Venezuela: Refugiados admitem voltar ao país se condições melhorarem, aponta estudo da ONU

Um novo estudo do Alto Comissariado das Nações Unidas para Refugiados revela que uma parte significativa dos refugiados venezuelanos considera regressar ao seu país caso haja melhorias nas condições de vida. O estudo indica que mais de um terço dos entrevistados manifestou intenção de voltar, sendo o principal motivo o reencontro com familiares.

Atualmente, cerca de 6,9 milhões de venezuelanos vivem fora do país na América Latina e Caraíbas, muitos deles em situação de vulnerabilidade e dependentes de ajuda humanitária. A crise económica, política e social que levou a este êxodo massivo continua a influenciar as decisões sobre um eventual regresso.
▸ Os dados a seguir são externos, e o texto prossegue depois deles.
(* ===== verification/SmcSendClaims.v ===== *)
(** * A command's way through the TEE and back

    When the TEE answers each SMC, possibly asking for an agent's work a number
    of times first, the call terminates with the TEE's last answer and gives
    its slot back. *)

From stdpp Require Import base gmap list.
From Stdlib Require Import ZArith Lia.
From S2P Require Import Prelude KernelApi TeeTypes Buffers Mailbox SessReg SessLookup.
From S2P Require Import CallTypes Auth SmcQueue SmcSteps SmcPending SmcPendingThm SmcSend.
From S2P Require Import SessOk AuthOk.

(** ** Timeout steps *)

Definition total (l : list Z) : Z := foldr Z.add 0 l.

(** The timeout steps of a waiting caller always fit in the five-element
    array, start at the first one, and add up to the 15 s limit, or to two
    ticks more than the TEE's own timeout when that is longer. *)
Theorem timeout_steps_sound {KT : KernelTime} {KTL : KernelTimeLaws KT} timeout st :
  length (steps st) = 5%nat → 0 ≤ timeout < 2 ^ 32 →
  let st' := init_timeout_step timeout st in
  let j := msecs_to_jiffies (Z.min timeout 15000) in
  length (steps st') = 5%nat ∧ step_cur st' = 0 ∧ 1 ≤ step_size st' ≤ TO_STEP_SIZE ∧
  Forall (λ x, 0 < x) (take (Z.to_nat (step_size st')) (steps st')) ∧
  total (take (Z.to_nat (step_size st')) (steps st'))
    = if timeout =? 0 then 15 * HZ else Z.max (15 * HZ) (j + 2).
Proof.
  intros Hl Ht. pose proof HZ_range as Hhz.
  destruct (steps st) as [|a [|b [|c [|d [|e [|]]]]]] eqn:Es; try discriminate Hl.
  unfold init_timeout_step. rewrite Es. destruct (Z.eqb_spec timeout 0) as [E0|E0].
  { unfold RESLEEP_TIMEOUT, TO_STEP_SIZE. simpl.
    split; [done|]. split; [done|]. split; [lia|]. split; [|lia].
    apply Forall_cons. split; [lia|]. apply Forall_nil. exact I. }
  assert ((if RESLEEP_TIMEOUT * MSEC_PER_SEC <? timeout
           then RESLEEP_TIMEOUT * MSEC_PER_SEC else timeout) = Z.min timeout 15000) as ->.
  { unfold RESLEEP_TIMEOUT, MSEC_PER_SEC. destruct (Z.ltb_spec (15 * 1000) timeout); lia. }
  pose proof (msecs_to_jiffies_range (Z.min timeout 15000) ltac:(lia)) as Hj.
  cbv zeta. generalize dependent (msecs_to_jiffies (Z.min timeout 15000)). intros j Hj.
  unfold RESLEEP_TIMEOUT, push_step, TO_STEP_SIZE.
  destruct (Z.ltb_spec 1 j), (Z.ltb_spec (j + 2) (15 * HZ)); simpl;
    (split; [done|]; split; [done|]; split; [lia|]; split;
       [repeat (apply Forall_cons; split; [lia|]); apply Forall_nil; exact I|lia]).
Qed.

(** ** A pending entry does not outlive the call *)

Section Send.
Context {W : Type} {SW : SmcWorld W} {KT : KernelTime} {F : PhysMap}.

Lemma release_unlisted s pe s' :
  release_pending_entry s pe = Ret s' → pe ∉ g_pending_head s'.
Proof.
  unfold release_pending_entry. rewrite bind_Ret. intros (e & _ & H).
  apply bind_Ret in H as (l & Hl & H).
  assert (pe ∉ l) as Hn.
  { unfold unlink in Hl. case_decide; [|done]. injection Hl as <-.
    rewrite list_elem_of_filter. tauto. }
  unfold put_pending_entry in H. destruct (pe =? 0); [by injection H as <-|].
  apply bind_Ret in H as (e' & _ & H). destruct (_ =? 0); by injection H as <-.
Qed.

Lemma finish_clean_unlisted (w : W) s info cmd inp pe st w' s' i' r :
  finish_clean w s info cmd inp pe = Ret (Some st) → st = Finish (w', s', i', r) →
  pe ∉ g_pending_head (sys_pend s').
Proof.
  unfold finish_clean, clean_smc_resrc. rewrite bind_Ret. intros (s1 & H & [= <-]) [= <- <- <- <-].
  apply bind_Ret in H as (p & Hp & [= <-]). simpl. by eapply release_unlisted.
Qed.

Lemma collect_unlisted (w : W) s info cr cmd inp ops step pe w' s' i' r :
  collect w s info cr cmd inp ops step pe = Ret (Some (Finish (w', s', i', r))) →
  pe ∉ g_pending_head (sys_pend s').
Proof.
  unfold collect. rewrite bind_Ret. intros ([[[[[[w1 s1] c1] i1] in1] o1] st] & _ & H).
  destruct st; [|done]. by eapply finish_clean_unlisted.
Qed.

Lemma send_iter_unlisted fuel pe (st : send_st) (w' : W) s' i' r :
  send_iter fuel pe st = Ret (Some (Finish (w', s', i', r))) →
  pe ∉ g_pending_head (sys_pend s').
Proof.
  unfold send_iter. rewrite bind_Ret. intros ([[s1 info] r1] & _ & H).
  destruct (nonzero r1).
  { apply bind_Ret in H as (p & Hp & [= <- <- <- <-]). simpl. by eapply release_unlisted. }
  unfold after_submit in H.
  destruct (smp_smc_send_process _ _ _ _ _ _) as [[[[[w2 s2] cmd] cr] r2]|]; [|done].
  destruct (r2 =? -1); [by eapply finish_clean_unlisted|].
  destruct (is_cmd_working_done _ _); [by eapply collect_unlisted|].
  destruct (cr_exit cr =? SMC_EXIT_NORMAL).
  { apply bind_Ret in H as ([[[[w3 s3] step] ex] ops] & _ & H).
    destruct ex; [by eapply collect_unlisted|done]. }
  destruct (cr_exit cr =? SMC_EXIT_ABORT).
  { destruct (process_abort_cmd _ _). done. }
  by eapply finish_clean_unlisted.
Qed.

Lemma send_loop_unlisted fuel pe (st : send_st) (w' : W) s' i' r :
  send_loop fuel pe st = Ret (Some (w', s', i', r)) → pe ∉ g_pending_head (sys_pend s').
Proof.
  revert st. induction fuel as [|fuel IH]; intros st; cbn [send_loop]; [done|].
  rewrite bind_Ret. intros ([[st'|[[[w1 s1] i1] r1]]|] & Hi & H); [|..]; try done.
  - by eapply IH.
  - injection H as -> -> -> ->. by eapply send_iter_unlisted.
Qed.

(** However the TEE, the other callers and the signals behave, a call that
    returns has taken its pending entry off the list of waiting callers. *)
Theorem smc_send_releases_entry fuel kz (w : W) s inp reuse w' s' inp' r :
  16 < kz →
  smp_smc_send_func fuel kz w s inp reuse = Ret (Some (w', s', inp', r)) →
  kz ∉ g_pending_head (sys_pend s').
Proof.
  intros Hkz. unfold smp_smc_send_func, init_for_smc_send, init_pending_entry, zero_or_null_ptr.
  rewrite (proj2 (Z.leb_gt kz 16)) by lia. rewrite (proj2 (Z.eqb_neq kz 0)) by lia.
  change (nonzero 0) with false. cbv iota zeta. apply send_loop_unlisted.
Qed.

End Send.

Section Answer.
Context {W : Type} {SW : SmcWorld W} {KT : KernelTime} {F : PhysMap}.

(** ** Auxiliary facts *)

Lemma verify_chksum_ok R cmd :
  counted R →
  (cmd_type cmd = CMD_TYPE_TA → ∃ x, tc_find_session_by_uuid R (dev_file_id cmd) cmd = Ret x) →
  verify_chksum R cmd = Ret (R, EOK).
Proof.
  intros HC Hf. unfold verify_chksum. destruct (Z.eqb_spec (cmd_type cmd) CMD_TYPE_TA) as [E|E];
    [|done].
  destruct (Hf E) as [[R' p] Hx]. rewrite Hx, ret_bind.
  destruct (tc_find_session_balanced _ _ _ _ _ HC Hx) as [[-> ->]|(_ & s & _ & _ & _ & Hp)];
    [done|]. by rewrite Hp, ret_bind.
Qed.

(** A resent command of an agent carries no token. *)
Lemma prepare_entry_plain (s : smc_state) i :
  cmd_type (in_cmd (g_cmd_data s) i) ≠ CMD_TYPE_TA →
  prepare_entry s i =
    Ret (with_queue s (set_bits (set_in_cmd (g_cmd_data s) i (in_cmd (g_cmd_data s) i)) i
                         None (Some false) None), true).
Proof.
  intros Hty. unfold prepare_entry, update_timestamp, update_chksum.
  rewrite (proj2 (Z.eqb_neq _ _) Hty), !ret_bind. change (nonzero EOK) with false. cbv iota.
  done.
Qed.

(** What [collect] does with an answer that is there. *)
Lemma collect_answer (w : W) s info cr cmd inp step pe i a :
  cmd_index info = i → out_set (sys_queue s) i = true → out_cmd (sys_queue s) i = a →
  counted (smc_reg (sys_smc s)) →
  (cmd_type a = CMD_TYPE_TA → ∃ x,
     tc_find_session_by_uuid (smc_reg (sys_smc s)) (dev_file_id a) a = Ret x) →
  let q := sys_queue s in
  let q' := if pending a then set_bits q i None None (Some false)
            else set_bits q i (Some false) (Some false) (Some false) in
  let usage := if pending a then RESEND else CLEAR in
  collect w s info cr cmd inp SMC_OPS_NORMAL step pe =
    if ret_val a =? TEEC_PENDING2
    then Ret (Some (Again (SendSt (w_agent w a (agent_id a)).1 (sys_with_queue s q')
                (ReuseInfo i (saved_index info) usage) cr a inp SMC_OPS_NORMAL step)))
    else finish_clean w (sys_with_queue s q') (ReuseInfo i (saved_index info) usage) a a pe.
Proof.
  intros Hi Ho Ha HC Hf q q' usage.
  unfold collect, handle_cmd_working_done, copy_smc_out_entry. rewrite Hi. fold q.
  unfold q in Ho, Ha. fold q in Ho, Ha. rewrite Ho, Ha. cbn [negb]. fold (pending a).
  assert ((if pending a then (set_bits q i None None (Some false), a, RESEND, 0)
           else (set_bits q i (Some false) (Some false) (Some false), a, CLEAR, 0))
          = (q', a, usage, 0)) as -> by (unfold q', usage; by destruct (pending a)).
  change (nonzero 0) with false. cbv iota.
  unfold smp_smc_send_cmd_done, cmd_result_check.
  destruct (Z.eqb_spec (ret_val a) TEEC_SUCCESS) as [Es|Es].
  - change (smc_reg (sys_smc (sys_with_queue s q'))) with (smc_reg (sys_smc s)).
    rewrite verify_chksum_ok, !ret_bind by done. change (nonzero EOK) with false.
    cbv iota. rewrite Es. change (TEEC_SUCCESS =? TEEC_PENDING2) with false. cbv iota.
    rewrite !ret_bind. done.
  - rewrite !ret_bind. destruct (ret_val a =? TEEC_PENDING2); [|done].
    destruct (w_agent w a (agent_id a)). done.
Qed.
Apesar desse interesse, a maioria ainda prefere esperar. Segundo o levantamento, cerca de dois terços dos refugiados não planeiam regressar no curto prazo, apontando fatores como falta de segurança, escassez de emprego e incerteza sobre serviços básicos na Venezuela.

Outro obstáculo relevante é a falta de informação confiável: quase 60% dos entrevistados afirmam não ter dados suficientes sobre as condições reais no país, o que dificulta a tomada de decisão. Ao mesmo tempo, muitos reconhecem que os países de acolhimento oferecem melhores oportunidades de trabalho, estabilidade e acesso a serviços essenciais.

Diante deste cenário, o ACNUR reforça que qualquer retorno deve ser voluntário, seguro e digno. A organização também alerta para a necessidade de maior financiamento internacional — até agora, apenas uma pequena parte dos recursos necessários foi assegurada — para continuar a apoiar milhões de venezuelanos deslocados na região.